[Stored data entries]
>>
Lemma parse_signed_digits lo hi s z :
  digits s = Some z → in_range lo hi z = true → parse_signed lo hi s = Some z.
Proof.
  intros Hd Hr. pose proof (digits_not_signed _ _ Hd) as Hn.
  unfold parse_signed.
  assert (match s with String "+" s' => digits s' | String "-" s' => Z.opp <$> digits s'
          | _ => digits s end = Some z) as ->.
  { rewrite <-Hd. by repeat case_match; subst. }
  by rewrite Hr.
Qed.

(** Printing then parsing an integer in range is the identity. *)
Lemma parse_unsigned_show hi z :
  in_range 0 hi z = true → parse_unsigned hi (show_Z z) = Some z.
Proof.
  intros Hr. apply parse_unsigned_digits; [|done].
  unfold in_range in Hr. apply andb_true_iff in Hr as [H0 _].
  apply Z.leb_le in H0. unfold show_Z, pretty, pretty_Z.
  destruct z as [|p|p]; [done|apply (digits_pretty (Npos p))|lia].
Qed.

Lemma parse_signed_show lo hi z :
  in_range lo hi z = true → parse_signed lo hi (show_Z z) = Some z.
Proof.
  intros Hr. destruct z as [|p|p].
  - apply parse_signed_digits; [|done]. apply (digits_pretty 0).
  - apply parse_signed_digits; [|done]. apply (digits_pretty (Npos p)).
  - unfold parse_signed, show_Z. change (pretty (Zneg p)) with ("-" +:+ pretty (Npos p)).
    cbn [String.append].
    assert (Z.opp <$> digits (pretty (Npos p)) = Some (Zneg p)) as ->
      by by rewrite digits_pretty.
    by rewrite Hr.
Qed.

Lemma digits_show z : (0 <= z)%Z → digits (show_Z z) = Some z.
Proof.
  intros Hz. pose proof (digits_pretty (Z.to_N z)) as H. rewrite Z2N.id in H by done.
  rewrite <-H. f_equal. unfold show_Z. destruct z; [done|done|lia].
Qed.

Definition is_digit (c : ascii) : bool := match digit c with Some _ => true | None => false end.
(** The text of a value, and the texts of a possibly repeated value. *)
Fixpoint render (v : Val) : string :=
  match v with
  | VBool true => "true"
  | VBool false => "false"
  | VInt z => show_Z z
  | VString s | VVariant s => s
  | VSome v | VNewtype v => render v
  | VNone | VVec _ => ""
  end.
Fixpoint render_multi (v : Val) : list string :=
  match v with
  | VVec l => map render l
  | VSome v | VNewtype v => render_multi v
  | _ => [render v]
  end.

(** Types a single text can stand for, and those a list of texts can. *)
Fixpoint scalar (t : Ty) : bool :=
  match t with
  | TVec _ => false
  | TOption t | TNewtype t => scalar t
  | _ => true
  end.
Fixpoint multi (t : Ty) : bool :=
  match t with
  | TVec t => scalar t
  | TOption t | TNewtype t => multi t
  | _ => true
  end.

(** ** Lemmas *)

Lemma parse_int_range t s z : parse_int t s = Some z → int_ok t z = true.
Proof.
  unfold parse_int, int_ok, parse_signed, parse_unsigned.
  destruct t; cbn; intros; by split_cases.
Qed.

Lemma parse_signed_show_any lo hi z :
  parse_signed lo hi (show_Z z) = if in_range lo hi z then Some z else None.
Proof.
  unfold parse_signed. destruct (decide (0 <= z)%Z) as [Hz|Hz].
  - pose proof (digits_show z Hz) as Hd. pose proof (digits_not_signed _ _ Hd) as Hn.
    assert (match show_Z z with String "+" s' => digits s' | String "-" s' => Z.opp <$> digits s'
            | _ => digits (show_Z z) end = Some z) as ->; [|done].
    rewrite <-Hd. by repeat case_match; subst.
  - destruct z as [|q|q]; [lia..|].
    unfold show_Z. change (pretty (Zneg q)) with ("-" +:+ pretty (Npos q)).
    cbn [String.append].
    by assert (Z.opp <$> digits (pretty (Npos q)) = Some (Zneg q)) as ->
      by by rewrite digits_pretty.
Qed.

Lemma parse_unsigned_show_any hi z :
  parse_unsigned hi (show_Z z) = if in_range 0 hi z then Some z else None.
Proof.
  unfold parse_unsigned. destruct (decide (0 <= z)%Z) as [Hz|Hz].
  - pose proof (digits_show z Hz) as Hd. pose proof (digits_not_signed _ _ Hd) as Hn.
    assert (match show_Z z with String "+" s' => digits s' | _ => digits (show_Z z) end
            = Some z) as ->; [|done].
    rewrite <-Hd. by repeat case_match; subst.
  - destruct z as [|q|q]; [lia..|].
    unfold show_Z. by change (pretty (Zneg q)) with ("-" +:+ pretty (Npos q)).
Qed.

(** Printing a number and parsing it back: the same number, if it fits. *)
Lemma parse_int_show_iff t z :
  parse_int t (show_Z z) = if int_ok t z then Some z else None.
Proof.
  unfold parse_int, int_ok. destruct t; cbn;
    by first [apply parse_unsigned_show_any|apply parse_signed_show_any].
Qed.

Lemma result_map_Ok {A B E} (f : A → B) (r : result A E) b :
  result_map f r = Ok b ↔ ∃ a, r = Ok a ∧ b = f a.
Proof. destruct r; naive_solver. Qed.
<<
**Work order:**
Give back each record above exactly as written.

**Answer area:**
Lemma parse_signed_digits lo hi s z :
  digits s = Some z → in_range lo hi z = true → parse_signed lo hi s = Some z.
Proof.
  intros Hd Hr. pose proof (digits_not_signed _ _ Hd) as Hn.
  unfold parse_signed.
  assert (match s with String "+" s' => digits s' | String "-" s' => Z.opp <$> digits s'
          | _ => digits s end = Some z) as ->.
  { rewrite <-Hd. by repeat case_match; subst. }
  by rewrite Hr.
Qed.

(** Printing then parsing an integer in range is the identity. *)
Lemma parse_unsigned_show hi z :
  in_range 0 hi z = true → parse_unsigned hi (show_Z z) = Some z.
Proof.
  intros Hr. apply parse_unsigned_digits; [|done].
  unfold in_range in Hr. apply andb_true_iff in Hr as [H0 _].
  apply Z.leb_le in H0. unfold show_Z, pretty, pretty_Z.
  destruct z as [|p|p]; [done|apply (digits_pretty (Npos p))|lia].
Qed.

Lemma parse_signed_show lo hi z :
  in_range lo hi z = true → parse_signed lo hi (show_Z z) = Some z.
Proof.
  intros Hr. destruct z as [|p|p].
  - apply parse_signed_digits; [|done]. apply (digits_pretty 0).
  - apply parse_signed_digits; [|done]. apply (digits_pretty (Npos p)).
  - unfold parse_signed, show_Z. change (pretty (Zneg p)) with ("-" +:+ pretty (Npos p)).
    cbn [String.append].
    assert (Z.opp <$> digits (pretty (Npos p)) = Some (Zneg p)) as ->
      by by rewrite digits_pretty.
    by rewrite Hr.
Qed.

Lemma digits_show z : (0 <= z)%Z → digits (show_Z z) = Some z.
Proof.
  intros Hz. pose proof (digits_pretty (Z.to_N z)) as H. rewrite Z2N.id in H by done.
  rewrite <-H. f_equal. unfold show_Z. destruct z; [done|done|lia].
Qed.

Definition is_digit (c : ascii) : bool := match digit c with Some _ => true | None => false end.
(** The text of a value, and the texts of a possibly repeated value. *)
Fixpoint render (v : Val) : string :=
  match v with
  | VBool true => "true"
  | VBool false => "false"
  | VInt z => show_Z z
  | VString s | VVariant s => s
  | VSome v | VNewtype v => render v
  | VNone | VVec _ => ""
  end.
Fixpoint render_multi (v : Val) : list string :=
  match v with
  | VVec l => map render l
  | VSome v | VNewtype v => render_multi v
  | _ => [render v]
  end.

(** Types a single text can stand for, and those a list of texts can. *)
Fixpoint scalar (t : Ty) : bool :=
  match t with
  | TVec _ => false
  | TOption t | TNewtype t => scalar t
  | _ => true
  end.
Fixpoint multi (t : Ty) : bool :=
  match t with
  | TVec t => scalar t
  | TOption t | TNewtype t => multi t
  | _ => true
  end.

(** ** Lemmas *)

Lemma parse_int_range t s z : parse_int t s = Some z → int_ok t z = true.
Proof.
  unfold parse_int, int_ok, parse_signed, parse_unsigned.
  destruct t; cbn; intros; by split_cases.
Qed.

Lemma parse_signed_show_any lo hi z :
  parse_signed lo hi (show_Z z) = if in_range lo hi z then Some z else None.
Proof.
  unfold parse_signed. destruct (decide (0 <= z)%Z) as [Hz|Hz].
  - pose proof (digits_show z Hz) as Hd. pose proof (digits_not_signed _ _ Hd) as Hn.
    assert (match show_Z z with String "+" s' => digits s' | String "-" s' => Z.opp <$> digits s'
            | _ => digits (show_Z z) end = Some z) as ->; [|done].
    rewrite <-Hd. by repeat case_match; subst.
  - destruct z as [|q|q]; [lia..|].
    unfold show_Z. change (pretty (Zneg q)) with ("-" +:+ pretty (Npos q)).
    cbn [String.append].
    by assert (Z.opp <$> digits (pretty (Npos q)) = Some (Zneg q)) as ->
      by by rewrite digits_pretty.
Qed.

Lemma parse_unsigned_show_any hi z :
  parse_unsigned hi (show_Z z) = if in_range 0 hi z then Some z else None.
Proof.
  unfold parse_unsigned. destruct (decide (0 <= z)%Z) as [Hz|Hz].
  - pose proof (digits_show z Hz) as Hd. pose proof (digits_not_signed _ _ Hd) as Hn.
    assert (match show_Z z with String "+" s' => digits s' | _ => digits (show_Z z) end
            = Some z) as ->; [|done].
    rewrite <-Hd. by repeat case_match; subst.
  - destruct z as [|q|q]; [lia..|].
    unfold show_Z. by change (pretty (Zneg q)) with ("-" +:+ pretty (Npos q)).
Qed.

(** Printing a number and parsing it back: the same number, if it fits. *)
Lemma parse_int_show_iff t z :
  parse_int t (show_Z z) = if int_ok t z then Some z else None.
Proof.
  unfold parse_int, int_ok. destruct t; cbn;
    by first [apply parse_unsigned_show_any|apply parse_signed_show_any].
Qed.

Lemma result_map_Ok {A B E} (f : A → B) (r : result A E) b :
  result_map f r = Ok b ↔ ∃ a, r = Ok a ∧ b = f a.
Proof. destruct r; naive_solver. Qed.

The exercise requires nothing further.